Synonym: Pholas xylophaga Deshayes.
 
Members of the genus Xylophaga Turton are often found in submarine canyons, which « contribute substantially to channelling matter from the shore to deep basins » at the edges of the continental shelfs (Romano, Voight, Pérez-Portela & Martin, 2014). But the species inhabits also in floating woods, as did this specimen collected off Cesenatico, Forli Cesena, Emilia-Romagna, NE. Italy. 8mm.
Xylophaga dorsalis in Forbes & Hanley: A history of British Mollusca and their shells vol. IV, London 1853.
 
« A hasty glance at this interesting and uncommon shell would induce us to place it with Teredo, and the closing of its posterior side, where there is not the slightest gape, will probably be the first differential point to attract our attention to its generic as well as specific dinstinctness. […] Like the Teredines, it penetrates wood which has been immersed for any considerable period in salt water ; wherein it forms for itself an oval receptacle, or cavity, having a small and single external orifice, and nowhere lined with any shelly deposition. […] Löven enumerates Xylophaga dorsalis among the inhabitants of the seas of Norway. »
The posterior adductor scar (PAS) is hardly visible, and never striated as in X. praestans E. A. Smith, 1903.
Driftwood, Marbella, Málaga, Andalucia, S. Spain. 5mm.
Wood-piddocks from Yorkshire, NE. England. 5-7mm.

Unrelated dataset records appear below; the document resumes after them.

(** The template of line 22. *)
Definition forecast_url (lat lon : Q) (units : UnitSystem) (appid : string)
  : Url :=
  [Lit "https://api.openweathermap.org/data/2.5/forecast?lat="; Num lat;
   Lit "&lon="; Num lon; Lit "&units="; Lit (UnitSystem_str units);
   Lit "&appid="; Lit appid].

(** The template of line 40; [q] is the search text as typed. *)
Definition geo_direct_url (q : string) (appid : string) : Url :=
  [Lit "https://api.openweathermap.org/geo/1.0/direct?q="; Lit q;
   Lit "&limit=1&appid="; Lit appid].

Arguments weather_url : simpl never.
Arguments forecast_url : simpl never.
Arguments geo_direct_url : simpl never.

(** Everything the component does to the outside or to its own state. *)
Inductive Op :=
| OpSetWeather (w : WeatherData.t)
| OpSetForecast (f : ForecastData.t)
| OpSetLocation (s : string)
| OpSetUnit (u : UnitSystem)
| OpSetLoading (b : bool)
| OpSetError (msg : string)
| OpAxiosGet (u : Url)
| OpGetCurrentPosition
| OpPreventDefault.

(** Who is waiting for [fetchWeather]: the geolocation callback calls it and
    drops the promise (line 60), [handleSearch] awaits it (line 49). *)
Inductive Caller := ByEffect | BySearch.

(** A frame suspended until the outside world answers.  A closure captures
    the [unit] of the render that created it, so the frames carry it. *)
Inductive Task :=
| PositionCallbacks (unit : UnitSystem)
    (* the two callbacks handed to getCurrentPosition, lines 59-62 *)
| HandleSearchAwait (unit : UnitSystem)
    (* handleSearch at [await axios.get(...)], line 39 *)
| FetchWeatherAwait (caller : Caller).
    (* fetchWeather at [await Promise.all(...)], line 20 *)

Record Config := mkConfig {
  st : State.t;
  pending : list Task;
  trace : list Op
}.

(** The effect of one setter call on the state; requests leave it alone. *)
Definition apply_op (o : Op) (s : State.t) : State.t :=
  match o with
  | OpSetWeather w =>
      State.mk (Some w) (State.forecast s) (State.location s) (State.unit s)
               (State.loading s) (State.error s)
  | OpSetForecast f =>
      State.mk (State.weather s) (Some f) (State.location s) (State.unit s)
               (State.loading s) (State.error s)
  | OpSetLocation l =>
      State.mk (State.weather s) (State.forecast s) l (State.unit s)
               (State.loading s) (State.error s)
  | OpSetUnit u =>
      State.mk (State.weather s) (State.forecast s) (State.location s) u
               (State.loading s) (State.error s)
  | OpSetLoading b =>
      State.mk (State.weather s) (State.forecast s) (State.location s)
               (State.unit s) b (State.error s)
  | OpSetError e =>
      State.mk (State.weather s) (State.forecast s) (State.location s)
               (State.unit s) (State.loading s) e
  | OpAxiosGet _ | OpGetCurrentPosition | OpPreventDefault => s
  end.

Specimens pictured in L. A. Reeve: Conchologia systematica vol. I, London 1841, via BHL.
 
« Early in the month of May last, Major Martin of Ardrossan, in Ayrshire […] sent me a piece of wood bored by the Xylophaga dorsalis, and labelled as from the dock-gates, Ardrossan. Not having before heard of this animal attacking the fixed timber of our harbours – it has been found in drift wood or portions of vessels cast ashore – I made immediate inquiry respecting it, […] It may give some idea of the fequency of the Xylophaga’s perforations in the different pieces of wood, to mention, that on an average at least one-half is occupied by its burrows. The Xylophaga has never, like the Teredo, been observed by my correspondent to form a testaceous tube or lining to its cell. » – W. Thompson: “Note on the Teredo norvegica, Xylophaga dorsalis, Limnoria terebrans and Chelura terebrans, combined in destroying the submerged wood-work at the harbour of Ardrossan on the coast of Ayrshire”, The Annals and magazine of natural history… vol. XX, nb 132, London 1847, art. XVI.
« This species differs from Teredo navalis, Turt., by boring against the grain of the wood […] in a diagonal manner. » – W. Thompson: op. cit. Gioia Tauro, Calabria, SW. Italy. 7mm.
The animal in Forbes & Hanley: A history of British Mollusca and their shells vol. I, London 1853, plate F.
In fishing boat, Puerto Mazarrón, Murcia, S. Spain. 2,5mm.
In a piece of wood caught off Águilas, Murcia. 5-7mm.
In drift wood, Port-la-Nouvelle, Occitania, S. France. 9mm. Original pictures provided by S. Clanzig (FR) – (CC BY-NC-SA).
Notice the apophysis, much smaller than in Teredo navalis.
The piece of wood with all the tunnels drilled by the colony.